Due to the way the regs are written, the portion of the diffuser which the teams are allowed to blow is open at the sides, so the air on the tyres would not be wasted, more they generally heat the area between the body of the car and the wheel. when the car is moving the airflow will keep the excess heat away from the tyres.

I am really not sure what the answer is, however, it is not inconceivable that something along these lines exists.
 

Bill Boddy

Professional layabout
Premium Contributor
....

Could it be to do with sitting on the grid longer than normal, and hence creating a hot spot? maybe the wrong engine mode for the warm up lap, leading to excess heat? It did seem to me that the cars were on the grid for longer than normal, but that could be me.

....

I was beginning to think that the lights were stuck. I've just done a quick check after writing that, it was about 3 seconds. It seemed longer than that. More checks say about the same time for India and not much more than 1 second for Korea.
 

Fenderman

Rooters Reporter
I think you are absolutely right to be sceptical. After all, there is no way to turn the heating effect off without having a driver operated movable aero device to alter the direction of flow of the hot gases once they have had the desired effect on the tyre. Therefore the inboard tyre walls would continue to be excessively heated. Amongst other things tyre pressures will also continue to increase beyond the optimal pressures with the rising temperature. As we all know, it's important to run with the correct tyre pressures even on a road car, since to do otherwise reduces the durability, effectiveness and life of the tyre.
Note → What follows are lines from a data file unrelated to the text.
(** The effect of the [for m in MOVES[blank]] loop of A*: [upd] lists the
    neighbours whose cost was set or lowered. *)
Lemma astar_for_spec (goal x : state) (blank : nat) (ms0 ms : list nat) (gx : nat)
    (open_list : Heapq.t) (cf : gmap state (option state))
    (g : gmap state nat) :
  valid goal → valid x → index 0 x = Some blank →
  MOVES !! blank = Some ms0 → (∀ m, m ∈ ms → m ∈ ms0) →
  g !! x = Some gx → heap_ordered open_list →
  (∀ s gs, g !! s = Some gs → valid s ∧ gs < size g) →
  ∃ open' cf' g' upd,
    astar_for goal x blank ms open_list cf g = Ok (open', cf', g') ∧
    heap_ordered open' ∧
    Heapq.items open' ≡ₚ
      Heapq.items open_list ++ ((λ n, (S gx + hval goal n, n)) <$> upd) ∧
    (∀ n, n ∈ upd →
       move x n ∧ g' !! n = Some (S gx) ∧ cf' !! n = Some (Some x) ∧
       ∀ old, g !! n = Some old → S gx < old) ∧
    (∀ s, s ∉ upd → g' !! s = g !! s ∧ cf' !! s = cf !! s) ∧
    (∀ m s', m ∈ ms → swap x blank m = Ok s' →
       ∃ gs', g' !! s' = Some gs' ∧ gs' ≤ S gx) ∧
    (∀ s gs, g' !! s = Some gs → valid s ∧ gs < size g') ∧
    size g ≤ size g' ∧
    potential g' + length upd ≤ potential g.
Proof.
  intros Hvg Hvx Hb Hms0. revert open_list cf g.
  induction ms as [|m ms IH]; intros open_list cf g Hsub Hgx Hord Hkeys.
  { exists open_list, cf, g, []. simpl. rewrite app_nil_r.
    split_and!; try done.
    - intros n Hn. by apply elem_of_nil in Hn.
    - intros m s' Hm. by apply elem_of_nil in Hm.
    - lia. }
  destruct (valid_swap x blank ms0 m Hvx Hb Hms0) as (n & Hsw & Hmv & Hvn).
  { apply Hsub. left. }
  assert (∀ m, m ∈ ms → m ∈ ms0) as Hsub'.
  { intros m' Hm'. apply Hsub. by right. }
  pose proof (move_ne _ _ Hvx Hmv) as Hxn.
  destruct (Hkeys _ _ Hgx) as [_ Hgxlt].
  cbn [astar_for]. rewrite Hsw. res_simpl. rewrite Hgx. res_simpl.
  rewrite Nat.add_1_r.
  assert (∀ open1 cf1 g1,
    heap_ordered open1 →
    Heapq.items open1 ≡ₚ (S gx + hval goal n, n) :: Heapq.items open_list →
    g1 = <[n := S gx]> g → cf1 = <[n := Some x]> cf →
    (∀ old, g !! n = Some old → S gx < old) →
    (∀ s gs, g1 !! s = Some gs → valid s ∧ gs < size g1) →
    size g ≤ size g1 →
    potential g1 + 1 ≤ potential g →
    ∃ open' cf' g' upd,
      astar_for goal x blank ms open1 cf1 g1 = Ok (open', cf', g') ∧
      heap_ordered open' ∧
      Heapq.items open' ≡ₚ
        Heapq.items open_list ++ ((λ n, (S gx + hval goal n, n)) <$> upd) ∧
      (∀ n, n ∈ upd →
         move x n ∧ g' !! n = Some (S gx) ∧ cf' !! n = Some (Some x) ∧
         ∀ old, g !! n = Some old → S gx < old) ∧
      (∀ s, s ∉ upd → g' !! s = g !! s ∧ cf' !! s = cf !! s) ∧
      (∀ m0 s', m0 ∈ m :: ms → swap x blank m0 = Ok s' →
         ∃ gs', g' !! s' = Some gs' ∧ gs' ≤ S gx) ∧
      (∀ s gs, g' !! s = Some gs → valid s ∧ gs < size g') ∧
      size g ≤ size g' ∧
      potential g' + length upd ≤ potential g) as Hupdate.
  { intros open1 cf1 g1 Hord1 Hitems1 -> -> Hold Hkeys1 Hsz1 Hpot1.
    destruct (IH open1 (<[n := Some x]> cf) (<[n := S gx]> g) Hsub')
      as (open' & cf' & g' & upd & Hrun & Hord' & Hitems' & Hupd & Hrest
          & Hcl & Hkeys' & Hsz' & Hpot'); [|done|done|].
    { by rewrite lookup_insert_ne. }
    assert (n ∉ upd) as Hnupd.
    { intros Hin. destruct (Hupd _ Hin) as (_ & _ & _ & Hlt).
      specialize (Hlt (S gx)). rewrite lookup_insert_eq in Hlt.
      specialize (Hlt eq_refl). lia. }
    destruct (Hrest _ Hnupd) as [Hgn Hcfn].
    rewrite lookup_insert_eq in Hgn. rewrite lookup_insert_eq in Hcfn.
    exists open', cf', g', (n :: upd). split_and!.
    - done.
    - done.
    - rewrite Hitems', Hitems1. csimpl. solve_Permutation.
    - intros n' Hn'. apply elem_of_cons in Hn' as [->|Hn'].
      + done.
      + destruct (Hupd _ Hn') as (Hm' & Hg' & Hcf' & Hlt').
        split_and!; try done. intros old Hold'. apply Hlt'.
        destruct (decide (n = n')) as [<-|Hne].
        * specialize (Hold _ Hold'). rewrite lookup_insert_eq.
          specialize (Hlt' (S gx)). rewrite lookup_insert_eq in Hlt'.
          specialize (Hlt' eq_refl). lia.
        * by rewrite lookup_insert_ne.
    - intros s Hs. apply not_elem_of_cons in Hs as [Hne Hs].
      destruct (Hrest _ Hs) as [-> ->].
      by rewrite !lookup_insert_ne.
    - intros m0 s' Hm0 Hs'. apply elem_of_cons in Hm0 as [->|Hm0]; [|eauto].
      assert (s' = n) as -> by congruence. eauto.
    - done.
    - lia.
    - simpl. lia. }
  destruct (g !! n) as [gn|] eqn:Hgn.
  - destruct (Nat.ltb_spec (S gx) gn) as [Hlt|Hge].
    + rewrite (h_misplaced_Ok n goal Hvn Hvg). res_simpl.
      fold (hval goal n).
      apply (Hupdate _ _ _ (ordered_heappush _ _ Hord) (items_heappush _ _)
               eq_refl eq_refl).
      * intros old [= <-]. done.
      * intros s gs Hs. rewrite map_size_insert_Some by eauto.
        destruct (decide (n = s)) as [<-|Hne].
        -- rewrite lookup_insert_eq in Hs. injection Hs as <-.
           split; [done|]. destruct (Hkeys _ _ Hgn). lia.
        -- rewrite lookup_insert_ne in Hs by done. eauto.
      * rewrite map_size_insert_Some by eauto. done.
      * by eapply potential_insert_Some.
    + destruct (IH open_list cf g Hsub' Hgx Hord Hkeys)
        as (open' & cf' & g' & upd & Hrun & Hord' & Hitems' & Hupd & Hrest
            & Hcl & Hkeys' & Hsz' & Hpot').
      exists open', cf', g', upd. split_and!; try done.
      intros m0 s' Hm0 Hs'. apply elem_of_cons in Hm0 as [->|Hm0]; [|eauto].
      assert (s' = n) as -> by congruence.
      destruct (decide (n ∈ upd)) as [Hin|Hout].
      * destruct (Hupd _ Hin) as (_ & -> & _). eauto.
      * destruct (Hrest _ Hout) as [-> _]. rewrite Hgn. eexists. split; [done|lia].
  - rewrite (h_misplaced_Ok n goal Hvn Hvg). res_simpl.
    fold (hval goal n).
    apply (Hupdate _ _ _ (ordered_heappush _ _ Hord) (items_heappush _ _)
             eq_refl eq_refl).
    + intros old. done.
    + intros s gs Hs. rewrite map_size_insert_None by done.
      destruct (decide (n = s)) as [<-|Hne].
      * rewrite lookup_insert_eq in Hs. injection Hs as <-.
        split; [done|]. lia.
      * rewrite lookup_insert_ne in Hs by done.
        destruct (Hkeys _ _ Hs). split; [done|lia].
    + rewrite map_size_insert_None by done. lia.
    + apply potential_insert_None; try done.
      intros k [o Hk]. by destruct (Hkeys _ _ Hk).
Qed.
A lot of what goes on F1 is heavy science but, personally, I think simple common sense tells us that the pre-heatnig tyre theory is a non-runner. Please excuse the pun.:)
 

Fenderman

Rooters Reporter
Due to the way the regs are written, the portion of the diffuser which the teams are allowed to blow is open at the sides, so the air on the tyres would not be wasted, more they generally heat the area between the body of the car and the wheel. when the car is moving the airflow will keep the excess heat away from the tyres.

I am really not sure what the answer is, however, it is not inconceivable that something along these lines exists.
...like this:
http://www.formula1.com/news/technical/2011/847/915.html
http://www.formula1.com/news/technical/2011/0/834.html

Scarbs has a nice diagram here: http://scarbsf1.wordpress.com/category/exhaust-driven-diffuser/
showing the direction of flow from the EBD:

rbr_ebd_ebdflow.jpg


I see what you're saying. It's worth reading the whole of Scarbs' article as it is probably the best analysis publicly available. He also looks into the solutions of Ferrari, McLaren, etc. From what I can see, it seems unlikely that the dissipation pattern of heat from the exhaust of the RBR whilst the car is at rest is significantly different from that of the competition.
 

FB

Not my cup of cake
Valued Member
Sticky rears whilst the fronts cool down - likely to generate quite a bit of understeer? I would assume also if part of the exhaust gas is blowing onto the tyre it will do that throughout the race increasing (rear) tyre degredation as they couldn't alter the gas flow (could they)?

I wonder if this little "nugget" from Red Bull isn't just a bit of dis-infomation or maybe I'm just too cynical.